Coral and the Moon


The Moon causes tides. Tides make the Earth slightly asymmetrical, and one result is that the Earth's rotational energy is slowly being stolen by the Moon. We spin more slowly: and the Moon rises to a higher, slower orbit.

This was worked out mathematically in the 1800's. Today, however, it has been measured.

One consequence is that in the future, there will be fewer days in a year. And in the past, there would have been more.

Modern corals deposit a single, very thin layer of lime once a day. It is possible to count these diurnal (day-night) growth lines. You can also count annual growth. So, given the right piece of coral, you can measure how many days there are in a year.

These measures can equally well be done on fossilized coral. For example, coral from the Pennsylvanian rockbeds have about 387 daily layers per year. Coral from the Devonian rockbeds have about 400 daily layers per year. In the Cambrian, a year was 412 days. One Precambrian stromatolite gave 435 days per year.

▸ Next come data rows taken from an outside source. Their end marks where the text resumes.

(* ===== verification/Forwarding.v ===== *)
(** * Forwarding: telling the backend who the player is

    Models [forwarding/mod.rs], [forwarding/velocity.rs], [forwarding/legacy.rs] and
    [forwarding/bungeeguard.rs], and [offline_uuid] of [auth/game_profile.rs].  HMAC-SHA256,
    MD5, the JSON text of the properties and the texts of addresses and uuids come from
    libraries and are parameters; an address is given as its [Display] text.  The [expect]s
    on writes are [None]: a string over the limit of the protocol makes them panic. *)
From S2P Require Import Prelude Wire Utf8 VarInt Codec Frame Version Packet LoginPackets Registry Bridge Config Middleware.

Record ChatSessionData := {
  csd_expiry : Z;
  csd_public_key : bytes;
  csd_key_signature : bytes;
  csd_holder_uuid : option Z }.

Record ForwardingData := {
  fd_real_ip : rstring;
  fd_uuid : Z;
  fd_username : rstring;
  fd_properties : list Property;
  fd_protocol_version : ProtocolVersion;
  fd_chat_session : option ChatSessionData }.

Inductive ForwardingMode :=
| FwdNone
| FwdBungeeCord
| FwdBungeeGuard (token : rstring)
| FwdVelocity (secret : bytes).

Inductive ForwardingHandler :=
| FHNone
| FHLegacy
| FHBungeeGuard (token : rstring)
| FHVelocity.

Definition build_forwarding_handler (mode : ForwardingMode) : ForwardingHandler :=
  match mode with
  | FwdNone => FHNone
  | FwdBungeeCord => FHLegacy
  | FwdBungeeGuard token => FHBungeeGuard token
  | FwdVelocity _ => FHVelocity
  end.

Definition modifies_handshake (h : ForwardingHandler) : bool :=
  match h with FHLegacy | FHBungeeGuard _ => true | _ => false end.

Definition build_handshake_for_backend `{IPN : IpNets} (h : HandshakeData) (c : ServerConfig) : SHandshake :=
  let domain :=
    match sc_domain_rewrite c with
    | RewriteNone => hd_domain h
    | RewriteExplicit d => d
    | RewriteFromBackend => match sc_addresses c with a :: _ => addr_host a | [] => hd_domain h end
    end in
  let next_state :=
    match hd_intent h with IntentStatus => Status | IntentLogin | IntentTransfer => Login end in
  mk_SHandshake (hd_protocol_version h) domain (hd_port h) next_state.

Section legacy.
Context `{UuidText} (properties_json : list Property → rstring).

Definition set_server_address (address : rstring) (hs : SHandshake) : SHandshake :=
  mk_SHandshake (hs_protocol_version hs) address (hs_server_port hs) (hs_next_state hs).

Definition legacy_apply_handshake (hs : SHandshake) (data : ForwardingData) : SHandshake :=
  set_server_address
    (hs_server_address hs ++ [0] ++ fd_real_ip data ++ [0] ++ uuid_as_simple (fd_uuid data) ++ [0] ++
     properties_json (fd_properties data)) hs.

Definition with_properties (properties : list Property) (data : ForwardingData) : ForwardingData :=
  Build_ForwardingData (fd_real_ip data) (fd_uuid data) (fd_username data) properties
    (fd_protocol_version data) (fd_chat_session data).
Definition bungeeguard_apply_handshake (token : rstring) (hs : SHandshake) (data : ForwardingData)
    : SHandshake :=
  legacy_apply_handshake hs
    (with_properties (fd_properties data ++ [mk_Property (str "bungeeguard-token") token (Some [])]) data).

Definition apply_handshake (h : ForwardingHandler) (hs : SHandshake) (data : ForwardingData) : SHandshake :=
  match h with
  | FHNone | FHVelocity => hs
  | FHLegacy => legacy_apply_handshake hs data
  | FHBungeeGuard token => bungeeguard_apply_handshake token hs data
  end.
End legacy.

(** [Uuid::new_v3(&Uuid::nil(), name)]: MD5 of the namespace and the name, with the version
    and the variant set. *)
Definition uuid_v3 (md5 : bytes → Z) (namespace : Z) (name : bytes) : Z :=
  let hash := md5 (to_be_bytes 16 namespace ++ name) in
  Z.lor (Z.land hash (Z.lnot (Z.lor (Z.shiftl 0xF000 64) (Z.shiftl 0xC0 56))))
    (Z.lor (Z.shiftl 0x3000 64) (Z.shiftl 0x80 56)).
Definition offline_uuid (md5 : bytes → Z) (username : rstring) : Z :=
  uuid_v3 md5 0 (as_bytes (str "OfflinePlayer:" ++ username)).

(** ** Velocity *)

Definition VELOCITY_PLAYER_INFO_CHANNEL : rstring := str "velocity:player_info".
Definition MAX_SUPPORTED_FORWARDING_VERSION : Z := 0x04.

Definition negotiate_version (backend_version : Z) (protocol : ProtocolVersion)
    (has_chat_session : bool) : Z :=
  let requested := Z.min backend_version MAX_SUPPORTED_FORWARDING_VERSION in
  if decide (requested ≤ 0x01) then 0x01
  else if no_less_than protocol V1_19_3 then (if decide (0x04 ≤ requested) then 0x04 else 0x01)
  else if has_chat_session then 0x02
  else 0x01.

Definition write_holder (holder : option Z) : ProtocolResult bytes :=
  match holder with
  | Some uuid => write_bool true +> write_uuid uuid
  | None => write_bool false
  end.

Definition write_chat_session (version : Z) (session : option ChatSessionData) : ProtocolResult bytes :=
  match session with
  | Some session =>
    if decide (0x02 ≤ version < 0x04) then
      Ok (to_be_bytes 8 (csd_expiry session)) +> write_byte_array (csd_public_key session) +>
      write_byte_array (csd_key_signature session) +>
      (if decide (0x03 ≤ version) then write_holder (csd_holder_uuid session) else Ok [])
    else Ok []
  | None => Ok []
  end.

(** The writes of [build_payload]; an error is a panic. *)
Definition build_payload (data : ForwardingData) (version : Z) : ProtocolResult bytes :=
  write_var_int version +> write_string (fd_real_ip data) +> write_uuid (fd_uuid data) +>
  write_string (fd_username data) +> write_var_int (wrap_s 32 (zlen (fd_properties data))) +>
  wr_list write_property (fd_properties data) +> write_chat_session version (fd_chat_session data).

Definition is_velocity_request (request : CLoginPluginRequest) : bool :=
  bool_decide (lpr_channel request = VELOCITY_PLAYER_INFO_CHANNEL).

(** HMAC-SHA256, a key and a message to 32 bytes. *)
Class HmacSha256 := { sign_payload : bytes → bytes → bytes }.
Class HmacSha256Laws `{HmacSha256} := { sign_payload_length k m : zlen (sign_payload k m) = 32 }.

Section velocity.
Context `{HS : HmacSha256}.

Definition negotiated_version (request : CLoginPluginRequest) (data : ForwardingData) : Z :=
  negotiate_version (default 0x01 (head (lpr_data request))) (fd_protocol_version data)
    (bool_decide (is_Some (fd_chat_session data))).

Definition build_velocity_response (request : CLoginPluginRequest) (data : ForwardingData)
    (secret : bytes) : option SLoginPluginResponse :=
  match build_payload data (negotiated_version request data) with
  | Ok payload =>
    Some (mk_SLoginPluginResponse (lpr_message_id request) true (sign_payload secret payload ++ payload))
  | Err _ => None
  end.

(** ** What the backend reads *)

(** A backend checks the signature over all that follows it, then reads the identity. *)
Definition read_identity : reader (Z * rstring * Z * rstring * list Property) :=
  version ← read_var_int;
  ip ← read_string;
  uuid ← read_uuid;
  name ← read_string;
  n ← read_var_int;
  properties ← read_n (Z.to_nat n) read_property;
  mret (version, ip, uuid, name, properties).

Definition backend_accepts (secret data : bytes)
    : option (Z * rstring * Z * rstring * list Property * bytes) :=
  let signature := take 32 data in
  let payload := drop 32 data in
  if decide (signature = sign_payload secret payload) then
    match read_identity payload with
    | Ok (identity, rest) => Some (identity, rest)
    | Err _ => None
    end
  else None.

Definition forwarding_ok (data : ForwardingData) : Prop :=
  is_text 32767 (fd_real_ip data) ∧ in_u 128 (fd_uuid data) ∧ is_text 32767 (fd_username data) ∧
  zlen (fd_properties data) < 2 ^ 31 ∧ Forall property_ok (fd_properties data).

Lemma negotiate_version_range backend protocol session :
  1 ≤ negotiate_version backend protocol session ≤ 4 ∧
  negotiate_version backend protocol session ≤ Z.max 1 backend.
Proof.
  unfold negotiate_version, MAX_SUPPORTED_FORWARDING_VERSION.
  case_decide; [lia|]. destruct (no_less_than protocol V1_19_3); [case_decide; lia|]. destruct session; lia.
Qed.

Lemma write_chat_session_Ok version session : ∃ rest, write_chat_session version session = Ok rest.
Proof.
  destruct session as [[e pk sig [h|]]|]; unfold write_chat_session; repeat case_decide;
    eexists; reflexivity.
Qed.

Lemma identity_codes data version :
  forwarding_ok data → in_s 32 version →
  codes (write_var_int version +> write_string (fd_real_ip data) +> write_uuid (fd_uuid data) +>
    write_string (fd_username data) +> write_var_int (wrap_s 32 (zlen (fd_properties data))) +>
    wr_list write_property (fd_properties data)) read_identity
    (version, fd_real_ip data, fd_uuid data, fd_username data, fd_properties data).
Proof.
  intros (Hip&Huuid&Hname&Hlen&Hprops) Hv. pose proof (zlen_nonneg (fd_properties data)) as Hz.
  rewrite wrap_s_small by (lia || unfold in_s; lia).
  unfold read_identity. eapply codes_bind; [by apply codes_var_int|].
  eapply codes_bind; [by apply codes_string|]. eapply codes_bind; [by apply codes_uuid|].
  eapply codes_bind; [by apply codes_string|].
  eapply codes_bind; [apply codes_var_int; unfold in_s; lia|].
  eapply codes_bind_ret; [|done]. unfold zlen. rewrite Nat2Z.id.
  apply codes_list; [done|]. eapply Forall_impl; [exact Hprops|]. intros p Hp. by apply codes_property.
Qed.

(** The backend accepts the answer to its request and reads the identity off it; the
    version is one it asked for. *)
Theorem velocity_identity_accepted `{!HmacSha256Laws} (request : CLoginPluginRequest)
    (data : ForwardingData) (secret : bytes) :
  forwarding_ok data →
  let version := negotiated_version request data in
  (1 ≤ version ≤ 4 ∧ version ≤ Z.max 1 (default 1 (head (lpr_data request)))) ∧
  ∃ response rest,
    build_velocity_response request data secret = Some response ∧
    lps_message_id response = lpr_message_id request ∧ lps_successful response = true ∧
    write_chat_session version (fd_chat_session data) = Ok rest ∧
    backend_accepts secret (lps_data response) =
      Some ((version, fd_real_ip data, fd_uuid data, fd_username data, fd_properties data), rest).
Proof.
  intros Hok version. split; [apply negotiate_version_range|].
  assert (Hv : in_s 32 version).
  { unfold version, negotiated_version.
    pose proof (negotiate_version_range (default 1 (head (lpr_data request))) (fd_protocol_version data)
      (bool_decide (is_Some (fd_chat_session data)))). unfold in_s. lia. }
  destruct (write_chat_session_Ok version (fd_chat_session data)) as (rest&Hrest).
  destruct (identity_codes data version Hok Hv) as (bs&Hbs&Hr).
  assert (Hp : build_payload data version = Ok (bs ++ rest)).
  { unfold build_payload. rewrite Hrest. rewrite <- !wr_app_assoc. rewrite <- !wr_app_assoc in Hbs.
    by rewrite Hbs. }
  unfold build_velocity_response. fold version. rewrite Hp. eexists _, rest.
  split_and!; [reflexivity..|done|]. cbn [lps_data]. unfold backend_accepts.
  pose proof (sign_payload_length secret (bs ++ rest)) as Hlen. unfold zlen in Hlen.
  rewrite take_app_length', drop_app_length' by lia. rewrite decide_True by done. by rewrite Hr.
Qed.
End velocity.

(** ** Witness *)

#[local] Instance sum_mac : HmacSha256 := {| sign_payload k m := replicate 32 (foldr Z.add 0 (k ++ m)) |}.
#[local] Instance sum_mac_laws : HmacSha256Laws.
Proof. split. intros. unfold sign_payload, sum_mac, zlen. by rewrite length_replicate. Qed.

Definition sample_request : CLoginPluginRequest := mk_CLoginPluginRequest 9 VELOCITY_PLAYER_INFO_CHANNEL [4].
Definition sample_data : ForwardingData :=
  Build_ForwardingData (str "192.168.1.42") 42 (str "Notch")
    [mk_Property (str "textures") (str "eyJ0") (Some (str "Yp4q"))] V1_21 None.

Lemma velocity_identity_accepted_witness :
  ∃ response, build_velocity_response sample_request sample_data [1; 2; 3] = Some response ∧
    backend_accepts [1; 2; 3] (lps_data response) =
      Some ((4, str "192.168.1.42", 42, str "Notch", fd_properties sample_data), []).
Proof.
  destruct (velocity_identity_accepted sample_request sample_data [1; 2; 3]) as (_&r&rest&Hr&_&_&Hrest&Ha).
  - unfold forwarding_ok. split_and!; try (apply (bool_decide_unpack _); vm_compute; exact I).
    apply Forall_singleton. unfold property_ok. split_and!; apply (bool_decide_unpack _); vm_compute; exact I.
  - exists r. split; [exact Hr|]. injection Hrest as <-. exact Ha.
Defined.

With bivalves, you can count days and lunar months. Recent bivalves give 29.5 days per lunar month; Pennsylvanian give 30.2; Devonian give 30.5.

If you care, there ore a lot more details about coral. There's a reading list at the rear of that, and the topic is covered in Strahler, and the Creationist Daniel Wonderly has written about it. But there are also some broader issues.

For one, do all these numbers increase, as one goes to supposedly older and older layers of the "geologic column"? The answer is yes.

For another, are these numbers the same, if one takes corals from different continents, but in the "same" rock layer? The answer is yes.

For a third, do these numbers agree with the theoretical numbers that the astronomers had in hand? In order to tell, we need to use radioactive dating techniques, to get dates for the various rocks. So, the comparison is somewhat a test of radioactive dating.